Киевский вокзал. Надо было провести в нем до посадки около трех часов. Самой бы мне не донести тюки с моим скарбом, да и без вещей при условии бега, толкания и лозунга “спасайся, кто может” вряд ли удалось бы мне “спастись” без Шуры и Александра Петровича. И вот тут-то я поняла, о чем говорит притча о милосердном самарянине. Как евангельский путник, избитый и ограбленный разбойниками, я была брошена разбойными налетами в беспомощном положении. И два милосердных самарянина – Шура и Александр Петрович – на Киевском вокзале были самыми близкими мне в тот час людьми. В самом высоком и незабвенно важном смысле. Потому что и я была для них тем ближним, который получил от них доказательство самой высокой, действенной любви, о которой сказано: “больше нет той любви, когда положат душу свою за други своя”[599]. На вокзале оставаться было далеко небезопасно. От глухих и все приближающихся выстрелов вздрагивали стекла вокзального фронтона. Вражеский самолет явно кружил над вокзальным узлом. Огромная люстра, под которой мы случайно сидели, качнулась. Шура опасливо поглядывала на нее. Я поняла ее мысль.
– Ты отойди, Шурочка, подальше, вон в тот угол. Там безопаснее в случае чего, – сказала я.
– А вы?
– Мне нечего от нее бежать. Это неплохой конец, если она сорвется.

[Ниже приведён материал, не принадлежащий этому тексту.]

(* ===== verification/LedgerRuns.v ===== *)
(** * Runs of the work ledger

    A run is a sequence of committed changes at non-decreasing times, on whole
    ledgers.  The invariant of [LedgerSpec] is lifted to every item of a ledger
    and shown to hold along every run. *)

From S2P Require Import Prelude Text Window Ids Workload WorkGraph Ledger LedgerStore.
From S2P Require Import LedgerStore LedgerOps LedgerCommit LedgerRecovery LedgerSpec.

Section runs.
Context {SH : Sha256} {DG : LedgerDigests}.

(** The attempts of the item [i] on [d], as a list in any order. *)
Definition attempts_are (d : Disk) (i : WorkItem) (pa : list WorkAttempt) : Prop :=
  ∀ a, a ∈ pa ↔ a ∈ attempts_of (wi_work_id i) (dk_attempts d).

(** The versions [na] may replace the attempts [pa] of [i] in the files of [d]. *)
Record writable (d : Disk) (i : WorkItem) (pa na : list WorkAttempt) : Prop := {
  wb_valid : Forall (λ a, attempt_validate a = inr () ∧ wt_work_id a = wi_work_id i) na;
  wb_names : NoDup (att_name <$> na);
  wb_keep : ∀ a, a ∈ pa → wt_attempt_id a ∈ wt_attempt_id <$> na;
  wb_fresh : ∀ a, a ∈ na → wt_attempt_id a ∉ wt_attempt_id <$> pa →
               dk_attempts d !! att_name a = None;
}.

Inductive lstep (t : DateTime) (d : Disk) : Disk → Prop :=
  | lstep_change i pa j na d' :
      dk_items d !! item_name i = Some i → attempts_are d i pa → transition t i pa j na →
      item_validate j = inr () → writable d i pa na →
      dk_items d' = <[item_name j := j]> (dk_items d) →
      dk_attempts d' = write_all na (dk_attempts d) → settled d' → lstep t d d'
  | lstep_create j d' :
      dk_items d !! item_name j = None → item_validate j = inr () →
      wi_state j = WQueued → wi_attempt_count j = 0%Z → attempts_are d j [] →
      dk_items d' = <[item_name j := j]> (dk_items d) → dk_attempts d' = dk_attempts d →
      settled d' → lstep t d d'.

Inductive ledger_run (t : DateTime) (d : Disk) (t' : DateTime) : Disk → Prop :=
  | run_nil : (t ≤ t')%Z → ledger_run t d t' d
  | run_snoc t1 d1 ts d' :
      ledger_run t d t1 d1 → (t1 ≤ ts ≤ t')%Z → lstep ts d1 d' → ledger_run t d t' d'.

(** ** The invariant *)

Record ledger_inv (t : DateTime) (d : Disk) : Prop := {
  iv_items : items_wf (dk_items d);
  iv_attempts : attempts_wf (dk_attempts d);
  iv_settled : settled d;
  iv_life k i : dk_items d !! k = Some i → life_inv t i (attempts_of (wi_work_id i) (dk_attempts d));
}.

Lemma life_inv_ext t i l l' : (∀ a, a ∈ l ↔ a ∈ l') → life_inv t i l → life_inv t i l'.
Proof.
  intros E [H1 [A1 A2 A3] H3 H4]. split; [done|split|done|].
  - intros a b. rw -!E. apply A1.
  - intros a. rw -!E. apply A2.
  - intros a b. rw -!E. apply A3.
  - intros Hs. specialize (H4 Hs). rw !Forall_forall in H4 *. intros a. rw -E. apply H4.
Qed.

Lemma life_inv_mono t t' i l : (t ≤ t')%Z → life_inv t i l → life_inv t' i l.
Proof. intros Ht [H1 H2 H3 H4]. split; [done|by eapply att_inv_mono|done..]. Qed.

Lemma ledger_inv_mono t t' d : (t ≤ t')%Z → ledger_inv t d → ledger_inv t' d.
Proof. intros Ht [H1 H2 H3 H4]. split; [done..|]. eauto using life_inv_mono. Qed.

(** ** The attempts after a change *)

Lemma attempts_of_same d i pa na :
  attempts_wf (dk_attempts d) → attempts_are d i pa → writable d i pa na →
  ∀ a, a ∈ attempts_of (wi_work_id i) (write_all na (dk_attempts d)) ↔ a ∈ na.
Proof.
  intros Hwf Hpa [Hv Hnd Hk Hf] a. rw Forall_forall in Hv. rw elem_of_attempts_of. split.
  - intros [[k Hl] Hw]. apply (write_all_inv _ _ _ _ Hnd) in Hl as [[_ ?]|[Hni Hl]]; [done|]. exfalso.
    assert (a ∈ pa) as Ha%Hk by (apply Hpa, elem_of_attempts_of; eauto).
    apply list_elem_of_fmap in Ha as (b & Hb & Hin). apply Hni. destruct (Hwf _ _ Hl) as [-> _].
    apply list_elem_of_fmap. exists b. unfold att_name. by rw Hb.
  - intros Ha. split; [|by apply Hv]. exists (att_name a). by apply write_all_elem.
Qed.

Lemma attempts_of_other d i pa na w :
  attempts_wf (dk_attempts d) → attempts_are d i pa → writable d i pa na → w ≠ wi_work_id i →
  ∀ a, a ∈ attempts_of w (write_all na (dk_attempts d)) ↔ a ∈ attempts_of w (dk_attempts d).
Proof.
  intros Hwf Hpa [Hv Hnd Hk Hf] Hw a. rw Forall_forall in Hv. rw !elem_of_attempts_of. split.
  - intros [[k Hl] Haw]. apply (write_all_inv _ _ _ _ Hnd) in Hl as [[_ Ha]|[_ Hl]]; [|by eauto].
    apply Hv in Ha as [_ Ha]. congruence.
  - intros [[k Hl] Haw]. split; [|done]. exists k. rw write_all_other; [done|].
    intros (b & -> & Hb)%list_elem_of_fmap.
    destruct (decide (wt_attempt_id b ∈ wt_attempt_id <$> pa)) as [Hin|Hin].
    + apply list_elem_of_fmap in Hin as (p & E & Hp). apply Hpa, attempts_wf_elem in Hp as [Hp1 Hp2]; [|done].
      unfold att_name in Hl, Hp1. rw E Hp1 in Hl. congruence.
    + by rw (Hf b Hb Hin) in Hl.
Qed.

Lemma write_all_wf i na m :
  attempts_wf m → Forall (λ a, attempt_validate a = inr () ∧ wt_work_id a = wi_work_id i) na →
  attempts_wf (write_all na m).
Proof.
  intros Hm. induction 1 as [|a na [Ha _] _ IH]; [done|]. by apply map_Forall_insert_2.
Qed.

(** ** Preservation *)

Lemma lstep_inv t0 t d d' : ledger_inv t0 d → (t0 ≤ t)%Z → lstep t d d' → ledger_inv t d'.
Proof.
  intros [Hi Ha Hs Hl] Ht [i pa j na d1 Hin Hpa Htr Hv Hwb Ei Ea Hset|j d1 Hno Hv Hq Hc Hat Ei Ea Hset].
  - destruct (transition_core _ _ _ _ _ Htr) as [(Hw & _) _].
    assert (item_name j = item_name i) as En by (unfold item_name; congruence).
    split; [|rw Ea; by eapply write_all_wf, wb_valid|done|].
    + rw Ei. by apply map_Forall_insert_2.
    + rw Ei Ea. intros k x [[<- <-]|[Hne Hx]]%lookup_insert_Some.
      * eapply life_inv_ext; [|eapply transition_inv; [|exact Ht|exact Htr]].
        -- intros a. rw Hw. symmetry. by eapply attempts_of_same.
        -- eapply life_inv_ext; [|by eapply Hl]. intros a. symmetry. apply Hpa.
      * destruct (Hi _ _ Hx) as [-> _].
        assert (wi_work_id x ≠ wi_work_id i).
        { intros E. apply Hne. rw En. unfold item_name. by rw E. }
        eapply life_inv_ext; [intros a; symmetry; by eapply attempts_of_other|].
        eapply life_inv_mono; [exact Ht|]. by eapply Hl.
  - split; [|by rw Ea|done|].
    + rw Ei. by apply map_Forall_insert_2.
    + rw Ei Ea. intros k x [[<- <-]|[Hne Hx]]%lookup_insert_Some.
      * eapply life_inv_ext; [exact Hat|]. split; [lia|split; set_solver|congruence|constructor].
      * eapply life_inv_mono; [exact Ht|]. by eapply Hl.
Qed.

Lemma run_le t d t' d' : ledger_run t d t' d' → (t ≤ t')%Z.
Proof. induction 1; lia. Qed.

Lemma run_inv t d t' d' : ledger_inv t d → ledger_run t d t' d' → ledger_inv t' d'.
Proof.
  intros Hinv. induction 1 as [|t' t1 d1 ts d' Hr IH Ht Hs]; [by eapply ledger_inv_mono|].
  apply (ledger_inv_mono ts); [lia|]. eapply lstep_inv; [exact IH|lia|done].
Qed.

Lemma run_weaken t d t1 t2 d' : ledger_run t d t1 d' → (t1 ≤ t2)%Z → ledger_run t d t2 d'.
Proof. intros H Ht. destruct H; [constructor|eapply run_snoc; [done| |done]]; lia. Qed.

Lemma run_trans t d t1 d1 t2 d2 : ledger_run t d t1 d1 → ledger_run t1 d1 t2 d2 → ledger_run t d t2 d2.
Proof.
  intros H1. induction 1 as [|t2 t3 d3 ts d2 Hr IH Ht Hs]; [by eapply run_weaken|].
  by eapply run_snoc.
Qed.
End runs.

– Вы думаете, что придавит сразу?
– Конечно.
– Так и будем же вдвоем помирать, – с прояснившимся лицом сказала она и прибавила: – Мне чего-то совсем не страшно.
И недаром в это утро вырвались у нее слова, когда были какие-то запинки с моим отъездом:
– Я бы всю душу отдала, только чтобы вам уехать…
В огороде у друзей, в хибарке, собственноручно построенной Мишей Бруни.
(Миша Бруни – старший сын Анички Полиевктовой, которую знаю с десятилетнего ее возраста. Талантливый футболист, студент-физкультурник, бросивший свой факультет, скрипач, портретист-самоучка, выдающийся макетист при Большом театре, попутно прекрасный огородник при домишке матери.) Встреча с Мишиной бабушкой, Татьяной Алексеевной. Приехала к дочери Аничке. Кроме нее еще 2 старухи (у нас их, включая меня, – четыре). Одну чужую, три дня не евшую старуху актом милосердия и героизма с великими трудностями вывезла из Москвы Мишина сестра, девятнадцатилетняя Настя, красавица, мятежная, авантюристичная натура, из тех, что носятся по свету, движимые волей к гибели, как бы выискивая места, где опасно, где рифы, подводные скалы, узкие проливы, путаный фарватер, штормы и водовороты.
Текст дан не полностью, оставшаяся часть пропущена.